→ **Items listed in a dataset**
(* ===== verification/ReceiveSide.v ===== *)
(** * The receive-side congestion controller
    (modules/congestion_controller/receive_side_congestion_controller.cc, .h,
    RemoteBitrateEstimator of
    modules/remote_bitrate_estimator/include/remote_bitrate_estimator.h)

    The controller hands the received packets and the clock to the two feedback
    generators (CcGenerator.v, WideGenerator.v), or to an estimator of the bitrate
    whose estimates go through the throttler (RembThrottler.v). The estimators are
    used through the virtual methods of an abstract class only, which is the class
    [RemoteBitrateEstimator] here. Nothing is assumed of them: the theorem on sessions
    of the controller says where a call of an estimator can end a session
    ([estimator_fails]). The operations run one after the other, as the sequence checker
    and the mutex have it. *)

From stdpp Require Import list sorting.
From S2P Require Import Prelude SeqNum Units Rtcp CcFeedback CcTracker CcGenerator ArrivalMap TransportFb WideGenerator WideSession RembThrottler.
Import SeqNum Units CcFeedback RembThrottler.

Module ReceiveSide.

Definition kTimeOffsetSwitchThreshold : Z := 30.

Inductive MediaType := AUDIO | VIDEO | DATA | UNSUPPORTED | ANY.

#[export] Instance MediaType_eq_dec : EqDecision MediaType.
Proof. solve_decision. Defined.

(** What the components read of a packet. *)
Record RtpPacketReceived := mkPacket {
  sequence_number : Z;
  ssrc : Z;
  arrival_time : Z;
  ecn : EcnMarking;
  marker : bool;
  has_transport_v1 : bool;
  transport_v1 : option Z;
  has_transport_v2 : bool;
  transport_v2 : option (Z * option WideGenerator.FeedbackRequest);
  has_abs_send_time : bool;
}.

Definition cc_view (p : RtpPacketReceived) : CcTracker.RtpPacketReceived :=
  CcTracker.mkRtp (sequence_number p) (ssrc p) (arrival_time p) (ecn p) (marker p).
Definition wide_view (p : RtpPacketReceived) : WideGenerator.RtpPacketReceived :=
  WideGenerator.mkReceivedRtp (arrival_time p) (ssrc p) (has_transport_v1 p) (transport_v1 p)
    (has_transport_v2 p) (transport_v2 p).

(** A call of the observer: the reading of the clock at the call, the streams, the
    bitrate. *)
Definition Notification : Type := Z * list Z * Z.
(* ===== verification/G711.v ===== *)
(** * Companding and linear codecs
    (modules/third_party/g711/g711.h, g711.c,
    modules/audio_coding/codecs/g711/g711_interface.c,
    modules/audio_coding/codecs/pcm16b/pcm16b.c)

    G.711 writes a sample as a sign, a segment and four bits; PCM16B writes it as two
    bytes. [top_bit] and [bottom_bit] are the portable versions: the others are inline
    assembly. *)

From S2P Require Import Prelude.

Module G711.

(** ** g711.h *)

(** One halving of the search for a bit: if the masked word is not zero it is kept, and
    the position moves. *)
Definition narrow (mask move : Z) (s : Z * Z) : Z * Z :=
  let '(bits, i) := s in
  if Z.land bits mask =? 0 then (bits, i) else (Z.land bits mask, i +i move).

Definition top_bit (bits : Z) : Z :=
  if bits =? 0 then -1
  else
    let s := (bits, 0) in
    let s := narrow 0xFFFF0000 16 s in
    let s := narrow 0xFF00FF00 8 s in
    let s := narrow 0xF0F0F0F0 4 s in
    let s := narrow 0xCCCCCCCC 2 s in
    let s := narrow 0xAAAAAAAA 1 s in
    s.2.

Definition bottom_bit (bits : Z) : Z :=
  if bits =? 0 then -1
  else
    let s := (bits, 32) in
    let s := narrow 0x0000FFFF (-16) s in
    let s := narrow 0x00FF00FF (-8) s in
    let s := narrow 0x0F0F0F0F (-4) s in
    let s := narrow 0x33333333 (-2) s in
    let s := narrow 0x55555555 (-1) s in
    s.2.

Definition ULAW_BIAS : Z := 0x84.

Definition linear_to_ulaw (linear : Z) : option Z :=
  let '(linear, mask) :=
    if linear <? 0 then (ULAW_BIAS -i linear -i 1, 0x7F) else (ULAW_BIAS +i linear, 0xFF) in
  let seg := top_bit (u32 (Z.lor linear 0xFF)) -i 7 in
  if 8 <=? seg then Some (u8 (Z.lxor 0x7F mask))
  else
    low ← shr32 linear (seg +i 3);
    Some (u8 (Z.lxor (Z.lor (seg <<i 4) (Z.land low 0xF)) mask)).

(** The shift amount is three bits of the code. *)
Definition ulaw_to_linear (ulaw : Z) : Z :=
  let ulaw := u8 (Z.lnot ulaw) in
  let t := ((Z.land ulaw 0x0F <<i 3) +i ULAW_BIAS) <<i (Z.land ulaw 0x70 >>i 4) in
  s16 (if Z.land ulaw 0x80 =? 0 then t -i ULAW_BIAS else ULAW_BIAS -i t).

Definition ALAW_AMI_MASK : Z := 0x55.

Definition linear_to_alaw (linear : Z) : option Z :=
  let '(linear, mask) :=
    if 0 <=? linear then (linear, Z.lor ALAW_AMI_MASK 0x80) else ((-i linear) -i 1, ALAW_AMI_MASK) in
  let seg := top_bit (u32 (Z.lor linear 0xFF)) -i 7 in
  if 8 <=? seg then
    if 0 <=? linear then Some (u8 (Z.lxor 0x7F mask)) else Some (u8 (Z.lxor 0x00 mask))
  else
    low ← shr32 linear (if seg =? 0 then 4 else seg +i 3);
    Some (u8 (Z.lxor (Z.lor (seg <<i 4) (Z.land low 0x0F)) mask)).

Definition alaw_to_linear (alaw : Z) : Z :=
  let alaw := Z.lxor alaw ALAW_AMI_MASK in
  let i := Z.land alaw 0x0F <<i 4 in
  let seg := Z.land alaw 0x70 >>i 4 in
  let i := if seg =? 0 then i +i 8 else (i +i 0x108) <<i (seg -i 1) in
  s16 (if Z.land alaw 0x80 =? 0 then -i i else i).

(** ** g711.c *)

Definition ulaw_to_alaw_table : list Z :=
  [42; 43; 40; 41; 46; 47; 44; 45; 34; 35; 32; 33; 38; 39; 36; 37;
   58; 59; 56; 57; 62; 63; 60; 61; 50; 51; 48; 49; 54; 55; 52; 53;
   10; 11; 8; 9; 14; 15; 12; 13; 2; 3; 0; 1; 6; 7; 4; 26;
   27; 24; 25; 30; 31; 28; 29; 18; 19; 16; 17; 22; 23; 20; 21; 106;
   104; 105; 110; 111; 108; 109; 98; 99; 96; 97; 102; 103; 100; 101; 122; 120;
   126; 127; 124; 125; 114; 115; 112; 113; 118; 119; 116; 117; 75; 73; 79; 77;
   66; 67; 64; 65; 70; 71; 68; 69; 90; 91; 88; 89; 94; 95; 92; 93;
   82; 82; 83; 83; 80; 80; 81; 81; 86; 86; 87; 87; 84; 84; 85; 85;
   170; 171; 168; 169; 174; 175; 172; 173; 162; 163; 160; 161; 166; 167; 164; 165;
   186; 187; 184; 185; 190; 191; 188; 189; 178; 179; 176; 177; 182; 183; 180; 181;
   138; 139; 136; 137; 142; 143; 140; 141; 130; 131; 128; 129; 134; 135; 132; 154;
   155; 152; 153; 158; 159; 156; 157; 146; 147; 144; 145; 150; 151; 148; 149; 234;
   232; 233; 238; 239; 236; 237; 226; 227; 224; 225; 230; 231; 228; 229; 250; 248;
   254; 255; 252; 253; 242; 243; 240; 241; 246; 247; 244; 245; 203; 201; 207; 205;
   194; 195; 192; 193; 198; 199; 196; 197; 218; 219; 216; 217; 222; 223; 220; 221;
   210; 210; 211; 211; 208; 208; 209; 209; 214; 214; 215; 215; 212; 212; 213; 213].

Definition alaw_to_ulaw_table : list Z :=
  [42; 43; 40; 41; 46; 47; 44; 45; 34; 35; 32; 33; 38; 39; 36; 37;
   57; 58; 55; 56; 61; 62; 59; 60; 49; 50; 47; 48; 53; 54; 51; 52;
   10; 11; 8; 9; 14; 15; 12; 13; 2; 3; 0; 1; 6; 7; 4; 5;
   26; 27; 24; 25; 30; 31; 28; 29; 18; 19; 16; 17; 22; 23; 20; 21;
   98; 99; 96; 97; 102; 103; 100; 101; 93; 93; 92; 92; 95; 95; 94; 94;
   116; 118; 112; 114; 124; 126; 120; 122; 106; 107; 104; 105; 110; 111; 108; 109;
   72; 73; 70; 71; 76; 77; 74; 75; 64; 65; 63; 63; 68; 69; 66; 67;
   86; 87; 84; 85; 90; 91; 88; 89; 79; 79; 78; 78; 82; 83; 80; 81;
   170; 171; 168; 169; 174; 175; 172; 173; 162; 163; 160; 161; 166; 167; 164; 165;
   185; 186; 183; 184; 189; 190; 187; 188; 177; 178; 175; 176; 181; 182; 179; 180;
   138; 139; 136; 137; 142; 143; 140; 141; 130; 131; 128; 129; 134; 135; 132; 133;
   154; 155; 152; 153; 158; 159; 156; 157; 146; 147; 144; 145; 150; 151; 148; 149;
   226; 227; 224; 225; 230; 231; 228; 229; 221; 221; 220; 220; 223; 223; 222; 222;
   244; 246; 240; 242; 252; 254; 248; 250; 234; 235; 232; 233; 238; 239; 236; 237;
   200; 201; 198; 199; 204; 205; 202; 203; 192; 193; 191; 191; 196; 197; 194; 195;
   214; 215; 212; 213; 218; 219; 216; 217; 207; 207; 206; 206; 210; 211; 208; 209].
(* ===== verification/G722.v ===== *)
(** The G.722 codec: modules/third_party/g722 (g722_encode.c, g722_decode.c, g722_enc_dec.h) and
    its interface modules/audio_coding/codecs/g722/g722_interface.c.

    The signal is split into two bands; in each one a predictor is adapted from what was
    transmitted, and the difference is quantised with an adaptive step. The routines are
    functions of [w], what an int does to the result of an operation: [s32] in the code,
    [id] in unbounded integers. The states of encoder and decoder have the same members
    in the source and are one record. *)

From S2P Require Import Prelude.

Module G722.

(** ** The state *)

Record Band := mkBand {
  b_s : Z; b_sp : Z; b_sz : Z;
  b_r : list Z; b_a : list Z; b_ap : list Z; b_p : list Z;
  b_d : list Z; b_b : list Z; b_bp : list Z; b_sg : list Z;
  b_nb : Z; b_det : Z;
}.

Record G722State := mkState {
  itu_test_mode : bool;
  packed : bool;
  eight_k : bool;
  bits_per_sample : Z;
  x : list Z;
  band0 : Band;
  band1 : Band;
  in_buffer : Z; in_bits : Z;
  out_buffer : Z; out_bits : Z;
}.

Definition with_x (s : G722State) (x : list Z) : G722State :=
  mkState (itu_test_mode s) (packed s) (eight_k s) (bits_per_sample s) x (band0 s) (band1 s)
    (in_buffer s) (in_bits s) (out_buffer s) (out_bits s).
Definition with_bands (s : G722State) (k0 k1 : Band) : G722State :=
  mkState (itu_test_mode s) (packed s) (eight_k s) (bits_per_sample s) (x s) k0 k1
    (in_buffer s) (in_bits s) (out_buffer s) (out_bits s).
Definition with_in (s : G722State) (buffer bits : Z) : G722State :=
  mkState (itu_test_mode s) (packed s) (eight_k s) (bits_per_sample s) (x s) (band0 s) (band1 s)
    buffer bits (out_buffer s) (out_bits s).
Definition with_out (s : G722State) (buffer bits : Z) : G722State :=
  mkState (itu_test_mode s) (packed s) (eight_k s) (bits_per_sample s) (x s) (band0 s) (band1 s)
    (in_buffer s) (in_bits s) buffer bits.

Definition G722_SAMPLE_RATE_8000 : Z := 0x0001.
Definition G722_PACKED : Z := 0x0002.

(** Both initialisations: [memset] and the members that are not zero. *)
Definition cleared_band (det : Z) : Band :=
  mkBand 0 0 0 (replicate 3 0) (replicate 3 0) (replicate 3 0) (replicate 3 0)
    (replicate 7 0) (replicate 7 0) (replicate 7 0) (replicate 7 0) 0 det.

Definition init (rate options : Z) : G722State :=
  let bits := if rate =? 48000 then 6 else if rate =? 56000 then 7 else 8 in
  mkState false (negb (Z.land options G722_PACKED =? 0) && negb (bits =? 8))
    (negb (Z.land options G722_SAMPLE_RATE_8000 =? 0)) bits (replicate 24 0)
    (cleared_band 32) (cleared_band 8) 0 0 0 0.
Definition WebRtc_g722_encode_init : Z → Z → G722State := init.
Definition WebRtc_g722_decode_init : Z → Z → G722State := init.

(** ** Tables *)

Definition q6 : list Z :=
  [0; 35; 72; 110; 150; 190; 233; 276; 323; 370; 422; 473; 530; 587; 650; 714;
   786; 858; 940; 1023; 1121; 1219; 1339; 1458; 1612; 1765; 1980; 2195; 2557; 2919; 0; 0].
Definition iln : list Z :=
  [0; 63; 62; 31; 30; 29; 28; 27; 26; 25; 24; 23; 22; 21; 20; 19;
   18; 17; 16; 15; 14; 13; 12; 11; 10; 9; 8; 7; 6; 5; 4; 0].
Definition ilp : list Z :=
  [0; 61; 60; 59; 58; 57; 56; 55; 54; 53; 52; 51; 50; 49; 48; 47;
   46; 45; 44; 43; 42; 41; 40; 39; 38; 37; 36; 35; 34; 33; 32; 0].
Definition wl : list Z := [-60; -30; 58; 172; 334; 538; 1198; 3042].
Definition rl42 : list nat := [0; 7; 6; 5; 4; 3; 2; 1; 7; 6; 5; 4; 3; 2; 1; 0]%nat.
Definition ilb : list Z :=
  [2048; 2093; 2139; 2186; 2233; 2282; 2332; 2383; 2435; 2489; 2543; 2599; 2656; 2714;
   2774; 2834; 2896; 2960; 3025; 3091; 3158; 3228; 3298; 3371; 3444; 3520; 3597; 3676;
   3756; 3838; 3922; 4008].
Definition qm4 : list Z :=
  [0; -20456; -12896; -8968; -6288; -4240; -2584; -1200;
   20456; 12896; 8968; 6288; 4240; 2584; 1200; 0].
Definition qm2 : list Z := [-7408; -1616; 7408; 1616].
Definition qmf_coeffs : list Z := [3; -11; 12; 32; -210; 951; 3876; -805; 362; -156; 53; -11].
Definition ihn : list Z := [0; 1; 0].
Definition ihp : list Z := [0; 3; 2].
Definition wh : list Z := [0; -214; 798].
Definition rh2 : list nat := [2; 1; 2; 1]%nat.
Definition qm5 : list Z :=
  [-280; -280; -23352; -17560; -14120; -11664; -9752; -8184;
   -6864; -5712; -4696; -3784; -2960; -2208; -1520; -880;
   23352; 17560; 14120; 11664; 9752; 8184; 6864; 5712;
   4696; 3784; 2960; 2208; 1520; 880; 280; -280].
Definition qm6 : list Z :=
  [-136; -136; -136; -136; -24808; -21904; -19008; -16704;
   -14984; -13512; -12280; -11192; -10232; -9360; -8576; -7856;
   -7192; -6576; -6000; -5456; -4944; -4464; -4008; -3576;
   -3168; -2776; -2400; -2032; -1688; -1360; -1040; -728;
   24808; 21904; 19008; 16704; 14984; 13512; 12280; 11192;
   10232; 9360; 8576; 7856; 7192; 6576; 6000; 5456;
   4944; 4464; 4008; 3576; 3168; 2776; 2400; 2032;
   1688; 1360; 1040; 728; 432; 136; -432; -136].

Definition saturate (amp : Z) : Z :=
  let amp16 := s16 amp in
  if amp =? amp16 then amp16 else if 32767 <? amp then 32767 else -32768.

(** A value between two limits, by two comparisons. *)
Definition limit (lo hi v : Z) : Z := if hi <? v then hi else if v <? lo then lo else v.

Section codec.
Variable w : Z → Z.

(** A read of a table or an array at an int. *)
Definition at_int {A} (l : list A) (i : Z) : option A := if 0 <=? i then l !! Z.to_nat i else None.

(** ** The predictor: block 4 *)

(** Signs of the partial signals, and the second pole. The encoder shifts where the
    decoder multiplies, and they add in different orders. *)
Definition signs (p sg : list Z) : option (list Z) :=
  for_loop 3 0 (λ i sg, v ← p !! i; wr sg i (v >>i 15)) sg.

Definition UPPOL2_encode (a p sg ap : list Z) : option (list Z * list Z) :=
  sg ← signs p sg;
  a1 ← a !! 1%nat; a2 ← a !! 2%nat;
  sg0 ← sg !! 0%nat; sg1 ← sg !! 1%nat; sg2 ← sg !! 2%nat;
  let wd1 := saturate (w (Z.shiftl a1 2)) in
  let wd2 := if sg0 =? sg1 then w (- wd1) else wd1 in
  let wd2 := if 32767 <? wd2 then 32767 else wd2 in
  let wd3 := w ((wd2 >>i 7) + (if sg0 =? sg2 then 128 else -128)) in
  let wd3 := w (wd3 + (w (a2 * 32512) >>i 15)) in
  ap ← wr ap 2 (limit (-12288) 12288 wd3);
  Some (sg, ap).

Definition UPPOL2_decode (a p sg ap : list Z) : option (list Z * list Z) :=
  sg ← signs p sg;
  a1 ← a !! 1%nat; a2 ← a !! 2%nat;
  sg0 ← sg !! 0%nat; sg1 ← sg !! 1%nat; sg2 ← sg !! 2%nat;
  let wd1 := saturate (w (a1 * 4)) in
  let wd2 := if sg0 =? sg1 then w (- wd1) else wd1 in
  let wd2 := if 32767 <? wd2 then 32767 else wd2 in
  let wd3 := if sg0 =? sg2 then 128 else -128 in
  let wd3 := w (wd3 + (wd2 >>i 7)) in
  let wd3 := w (wd3 + (w (a2 * 32512) >>i 15)) in
  ap ← wr ap 2 (limit (-12288) 12288 wd3);
  Some (sg, ap).

Definition UPPOL1 (a p sg ap : list Z) : option (list Z * list Z) :=
  p0 ← p !! 0%nat; p1 ← p !! 1%nat;
  sg ← wr sg 0 (p0 >>i 15);
  sg ← wr sg 1 (p1 >>i 15);
  sg0 ← sg !! 0%nat; sg1 ← sg !! 1%nat;
  let wd1 := if sg0 =? sg1 then 192 else -192 in
  a1 ← a !! 1%nat;
  let wd2 := w (a1 * 32640) >>i 15 in
  ap ← wr ap 1 (saturate (w (wd1 + wd2)));
  ap2 ← ap !! 2%nat;
  let wd3 := saturate (w (15360 - ap2)) in
  ap1 ← ap !! 1%nat;
  ap ← (if wd3 <? ap1 then wr ap 1 wd3
        else if ap1 <? w (- wd3) then wr ap 1 (w (- wd3)) else Some ap);
  Some (sg, ap).

Definition UPZERO (dn : Z) (d b sg bp : list Z) : option (list Z * list Z) :=
  let wd1 := if dn =? 0 then 0 else 128 in
  sg ← wr sg 0 (dn >>i 15);
  for_loop 6 1 (λ i '(sg, bp),
    di ← d !! i;
    sg ← wr sg i (di >>i 15);
    sgi ← sg !! i; sg0 ← sg !! 0%nat;
    let wd2 := if sgi =? sg0 then wd1 else w (- wd1) in
    bi ← b !! i;
    let wd3 := w (bi * 32640) >>i 15 in
    bp ← wr bp i (saturate (w (wd2 + wd3)));
    Some (sg, bp)) (sg, bp).

(** [for (i = n; i > 0; i--) to[i] = from[i - o]]; [to] and [from] are the same array when
    the values move up. *)
Definition move_up (n : nat) (l : list Z) : option (list Z) :=
  for_loop n 0 (λ k l, let i := (n - k)%nat in v ← l !! (i - 1)%nat; wr l i v) l.
Definition copy_down (n : nat) (to from : list Z) : option (list Z) :=
  for_loop n 0 (λ k l, let i := (n - k)%nat in v ← from !! i; wr l i v) to.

→ **What needs to be done**
Output exactly the lines of the records from the first through the one bearing "The controller hands", both ends included.

→ **Response to this task**
(* ===== verification/ReceiveSide.v ===== *)
(** * The receive-side congestion controller
    (modules/congestion_controller/receive_side_congestion_controller.cc, .h,
    RemoteBitrateEstimator of
    modules/remote_bitrate_estimator/include/remote_bitrate_estimator.h)

    The controller hands the received packets and the clock to the two feedback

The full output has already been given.